I'd love to just flip and be a Democrat, but no one has been able to point to a single prominent Democrat Politician that agrees with me on this issue, because well, these views points are conservative. I'm probably going to be without a good political home for the next decade, as a plurality of Americans seem to be.
I am old enough to have been painfully politically aware of the Bush administration. Some thoughts:
1. The "compassionate conservatism" was a minor part of the era, but I think that the Bush administration did occasionally make good decisions inspired by these principles.
2. The dominant events of the Bush era were 9/11, and our two big foreign wars. After 9/11, Bush carefully avoided calling up populist hate against Muslims. But the war in Iraq was knowingly sold to the public based on lies, and we chose to rush in while many potential allies were still debating. The war in Iraq cost a vast amount of US wealth, and it hurt US interests. The reconstruction after the war was run by totally unqualified 22-year-old College Republican hacks, and failed catastrophically. Worst aid program of the century (so far).

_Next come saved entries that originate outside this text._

Lemma wp_fence_session_step n Q g :
  (∀ r, match r with
        | Err (Raised.Invocation e) => InvocationError.class e = InvocationError.FenceRejected
        | Err (Raised.Group _) => False | _ => True end → Q r g) →
  wp (_fence_session lease n) Q g.
Proof.
  intros HQ. apply wpp_bind, wpp_trigger; [done|]. intros x (env & d & d' & Hx). apply wpp_ret. cbn [observe].
  assert (∀ e, x = Err e → ∃ exn, e = Raised.Database exn ∨ interruption e) as Hr.
  { destruct n; by eapply transacts_raises. }
  pose proof (λ i, fence_error InvocationFailureCode.SESSION_INITIALIZATION_FAILED x i Hr) as Hf.
  apply HQ. destruct (fence_rejected _ x) as [|i]; [done|]. specialize (Hf i eq_refl). by destruct i.
Qed.

Lemma wp_session_body name arguments g :
  untried g → wp (session_body name arguments (_fence_dispatch lease)) (session_post g) g.
Proof.
  intros (Hg & Hr & Hm).
  assert (∀ e g', untouched g g' → calls g' = 0%nat → answered g' = None →
    (∀ i, _find_exception invocation_error e = Some i → early i g') →
    wp (session_failed e) (session_post g) g') as Hfail by done.
  assert (∀ {A} (x : Prelude.result Raised.t A) e, foreign_result x → x = Err e → _find_exception invocation_error e = None) as Hforeign.
  { intros A x e Hx ->. exact Hx. }
  apply wpp_bind, wpp_trigger; [done|]. intros x (env & d & d' & _ & Hx). cbn [observe].
  destruct x as [version|e]; [|apply Hfail; try done; rewrite (Hforeign _ _ e Hx eq_refl); done].
  destruct (negb _).
  { apply Hfail; try done. intros i [= <-]. split; [done|]. split; [done|]. apply list_elem_of_further, list_elem_of_here. }
  apply wpp_bind, wpp_trigger; [done|]. clear Hx. intros x (? & ? & ? & _ & Hx). cbn [observe].
  destruct x as [[]|e]; [|apply Hfail; try done; rewrite (Hforeign _ _ e Hx eq_refl); done].
  apply wpp_bind, wp_fence_dispatch_step. intros r g' -> Hcls. destruct r as [[]|e].
  - apply wpp_bind, wpp_trigger; [done|]. clear Hx. intros x Hx%possible_call. cbn [observe]. apply wpp_ret.
    destruct x as [received|e]; (split; [done|]); cbn; split_and!; by rewrite ?Hg.
  - apply Hfail; try done. intros i Hi. destruct e; try done. injection Hi as <-. unfold early, error_warranted. by rewrite Hcls.
Qed.
(** *** [invoke] *)

(** The variables of [invoke] agree with what happened. *)
Definition consistent (st : invocation_state) (g : Evidence.t) : Prop :=
  (if is_dispatched st then calls g = 1%nat ∧ is_transport st = true else calls g = 0%nat)
  ∧ (is_received st = true → received g = true).

(** The exception of a call that is caught comes from a call without an answer, or
    from what was done with the answer. *)
Definition caught (e : Raised.t) : Prop := is_exception e = true ∨ e = Raised.Cancelled.
Definition accounted (st : invocation_state) (g : Evidence.t) : Prop := is_received st = false → answered g = None.

(** What is known of an exception before it is classified: errors of this module
    that are wrapped come from before the call. *)
Definition unclassified (e : Raised.t) (g : Evidence.t) : Prop :=
  match e with
  | Raised.Invocation i => error_warranted i g
  | _ => ∀ i, _find_exception invocation_error e = Some i → calls g = 0%nat ∧ early i g
  end.

Lemma failure_marks_warranted st m exc g :
  consistent st g → accounted st g → marks g = Some m →
  (∀ i, _find_exception invocation_error exc = Some i → error_warranted i g) →
  ∃ i, failure_marks st m exc = Raised.Invocation i ∧ error_warranted i g.
Proof.
  intros [Hd Hr] Ha Hm Hi. unfold failure_marks.
  assert (completed g = Marks.tool_call_response_completed m) as Hc by (unfold completed; by rewrite Hm). rewrite <- Hc.
  destruct st as [tr d r]. unfold accounted in Ha. cbn [is_transport is_dispatched is_received] in *.
  assert (∀ code, d = true → r = false → tr && completed g = false →
    ∃ i, invocation_failed InvocationError.Indeterminate code true = Raised.Invocation i ∧ error_warranted i g) as Hk.
  { intros code -> Hr0 Hcg. eexists. split; [done|]. destruct Hd as [Hd ->]. cbn [andb] in Hcg. split; [|by left].
    intros [Hx|Hx]; [|congruence]. unfold received in Hx. by rewrite (Ha Hr0) in Hx. }
  assert (∀ code, d = true → definite g → refused code g →
    ∃ i, invocation_failed InvocationError.Plain code true = Raised.Invocation i ∧ error_warranted i g) as Hdef.
  { intros code -> Hdef. eexists. split; [done|]. split; [apply Hd|done]. }
  assert (∀ code, d = false → code ∈ [InvocationFailureCode.PREPARATION_FAILED; InvocationFailureCode.SESSION_INITIALIZATION_FAILED;
          InvocationFailureCode.SENSITIVE_RESULT] →
     ∃ i, invocation_failed InvocationError.Plain code false = Raised.Invocation i ∧ error_warranted i g) as Hun.
  { intros code -> Hcode. eexists. by split. }
  assert (tr && completed g = true → definite g) as Hcomp by (intros [_ Hb]%andb_true_iff; by right).
  destruct (tr && Marks.sensitive_response_detected m) eqn:Hs.
  - assert (refused InvocationFailureCode.SENSITIVE_RESULT g) as Href.
    { left. exists m. split; [done|]. by apply andb_true_iff in Hs as [_ Hs]. }
    destruct d; [|apply Hun; [done|]; set_solver]. destruct r; [by apply Hdef; [|left; apply Hr|]|].
    destruct (tr && completed g) eqn:Hcg; [by apply Hdef; [|apply Hcomp|]|by apply Hk].
  - destruct (_find_exception invocation_error exc) as [i|]; [exists i; split; [done|]; by apply Hi|].
    destruct d; [|apply Hun; [done|]; set_solver]. cbn [andb].
    destruct (tr && completed g) eqn:Hcg; cbn [andb orb].
    + rewrite orb_true_r. destruct (tr && Marks.tool_call_failure_completed m) eqn:Hf.
      * apply Hdef; [done|by apply Hcomp|]. right. exists m. split; [done|]. by apply andb_true_iff in Hf as [_ Hf].
      * destruct (is_some _); by apply Hdef; [|apply Hcomp|].
    + rewrite orb_false_r. destruct r; [by apply Hdef; [|left; apply Hr|]|by apply Hk].
Qed.

Lemma error_warranted_marks i g m : calls g = 0%nat → early i g → error_warranted i (g <| marks := Some m |>).
Proof.
  intros Hg [Hc Hi]. unfold error_warranted in *. destruct (InvocationError.class i); [|done..].
  destruct (InvocationError.dispatched i); [|done]. destruct Hi. congruence.
Qed.

Lemma wp_classify {A} st e g :
  consistent st g → (is_exception e = true → accounted st g) → unclassified e g →
  wp (classify_failure st e : proc (Prelude.result Raised.t A))
     (λ r g', match r with Ok _ => False | Err e => raised_warranted e g' end) g.
Proof.
  intros Hst Hacc He. unfold classify_failure.
  assert ((∀ i, _find_exception invocation_error e = Some i → calls g = 0%nat ∧ early i g) →
    wp (if negb (is_exception e) then mret (Err e)
        else (marks ← trigger ReadMarks; mret (Err (failure_marks st marks e))) : proc (Prelude.result Raised.t A))
       (λ r g', match r with Ok _ => False | Err e => raised_warranted e g' end) g) as Hmain.
  { intros Hi. destruct (is_exception e) eqn:Hx; cbn [negb].
    - apply wpp_bind, wpp_trigger; [done|]. intros m _. apply wpp_ret. cbn [observe].
      edestruct (failure_marks_warranted st m e (g <| marks := Some m |>)) as (i & -> & Hw); [done|by apply Hacc|done| |done].
      intros i Hf. destruct (Hi i Hf). by apply error_warranted_marks.
    - apply wpp_ret. unfold raised_warranted. by destruct e. }
  destruct e; try (by apply Hmain). by apply wpp_ret.
Qed.

Definition invoke_post (g0 : Evidence.t) (o : bool * Prelude.result Raised.t CallToolResult.t) (g : Evidence.t) : Prop :=
  untouched g0 g
  ∧ calls g = (if o.1 then 1 else 0)%nat
  ∧ match o.2 with
    | Ok r => o.1 = true ∧ answered g = Some r
    | Err e => unclassified e g ∧ (caught e → answered g = None)
    end.

Lemma unclassified_foreign e g : foreign e → unclassified e g.
Proof. unfold foreign. intros He. destruct e; cbn [unclassified]; try (intros i Hi; congruence). by cbn in He. Qed.

Lemma unclassified_early e g :
  calls g = 0%nat → (∀ i, _find_exception invocation_error e = Some i → early i g) → unclassified e g.
Proof. intros Hg He. destruct e; cbn [unclassified]; try (intros i Hi; split; [done|by apply He]). by apply He. Qed.

Lemma wp__invoke endpoint name arguments credential g :
  untried g → wp (_invoke endpoint name arguments credential (_fence_dispatch lease)) (invoke_post g) g.
Proof.
  intros Hg. apply wpp_bind, wpp_trigger; [done|]. intros x (? & ? & ? & _ & Hx). cbn [observe].
  destruct x as [[]|e].
  2:{ apply wpp_ret. split; [done|]. split; [apply Hg|]. split; [by apply unclassified_foreign|]. intros _. apply Hg. }
  apply wpp_bind. eapply wpp_mono; [|by apply wp_session_body]. clear Hx. intros o g' (Hu & Ha & Hp & Ho).
  apply wpp_bind, wpp_trigger; [done|]. intros x (? & ? & ? & _ & Hx). cbn [observe]. apply wpp_ret.
  split; [done|]. cbn [fst snd]. set (g2 := g' <| swallowed := _ |>).
  assert (answered g2 = so_received o) as Ha2 by done.
  assert (so_received o = None → x = None → unknown g2) as Hunk.
  { intros Hn ->. specialize (Hp Hn). unfold unknown, definite, received, completed. rewrite Ha2, Hn.
    destruct Hu as (_ & _ & Hm). change (marks g2) with (marks g'). rewrite Hm. destruct Hg as (_ & _ & ->).
    split; [by intros [?|?]|]. right. unfold g2. cbn. by rewrite Hp. }
  destruct (so_dispatched o).
  - destruct Ho as (H1 & H3). split; [done|]. unfold left_with in Hx. rewrite H3 in Hx.
    assert (∀ e, x = Some e → foreign e) as Hf.
    { intros e ->. unfold foreign. destruct (_find_exception invocation_error e) eqn:E; [|done]. by specialize (Hx _ E). }
    destruct x as [e|], (so_received o) as [r|] eqn:Er.
    + specialize (Hf e eq_refl). destruct (is_exception e) eqn:Hex.
      * destruct e; done.
      * destruct e; try done. split; [by apply unclassified_foreign|]. intros [Hc|Hc]; [congruence|done].
    + specialize (Hf e eq_refl). destruct e; (split; [by apply unclassified_foreign|done]).
    + done.
    + split; [|done]. by apply Hunk.
  - destruct Ho as (H1 & H2 & H4). split; [done|]. rewrite H2 in *. destruct x as [e|].
    + assert (∀ i, _find_exception invocation_error e = Some i → early i g2) as Hearly.
      { intros i Hi. destruct (H4 i (Hx i Hi)) as [Hc He]. split; [done|]. unfold error_warranted in *.
        by destruct (InvocationError.class i). }
      destruct e; (split; [by apply unclassified_early|done]).
    + split; [|done]. by apply Hunk.
Qed.

Definition attempt_post (o : invocation_state * Prelude.result Raised.t InvocationResult.t) (g : Evidence.t) : Prop :=
  consistent o.1 g
  ∧ match o.2 with
    | Ok r => calls g = 1%nat ∧ definite g ∧ result_warranted r g
    | Err e => unclassified e g ∧ (caught e → accounted o.1 g)
    end.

3. There is a whole subplot involving Dick Cheney, the apparent mastermind behind much of our foreign policy. John Perry Barlow, of the Grateful Dead(!), wrote a fascinating essay on what Cheney was likely thinking: https://web.archive.org/web/20030401224114/http://www.interesting-people.org/archives/interesting-people/200302/msg00186.html You remember how Liz Cheney just lit her political career on fire and crashed into Trump's future? The Cheneys will actually make significant personal sacrifices to save the United States. But you might be alarmed by some of what they're saving it _for_.
4. Under normal circumstances, historians would probably judge George W Bush in the bottom 5 or 10 US Presidents. Lying your way into a trillion dollar war that hurts US strategic interests is a good way to do that. Also, the Great Recession started on his watch. However, in light of everything that has happened since, historians will have far more interesting topics to study.
5. Bush sometimes just went and did genuinely good things just because he thought it was a good idea. He did some impressive environmental conservation, for example.
Realistically, in a democratic society, it's useful to have a wide variety of different groups with different ideas about how to run the country. And it's OK for them to occasionally win over a coalition of voters and try out those ideas. Some of those ideas will be bad. Some will be great!
I do, however, miss having true New England Republicans. They were socially liberalish, but the core of their political philosophy was roughly, "Yes, we can have some nice things. But remember, nice things usually cost money. Can we actually afford this particular nice thing? Also, boring competence saves money so we will be able to afford a few more nice things in the future." Even if you were on the other side of a particular issue, they were delightful political opponents.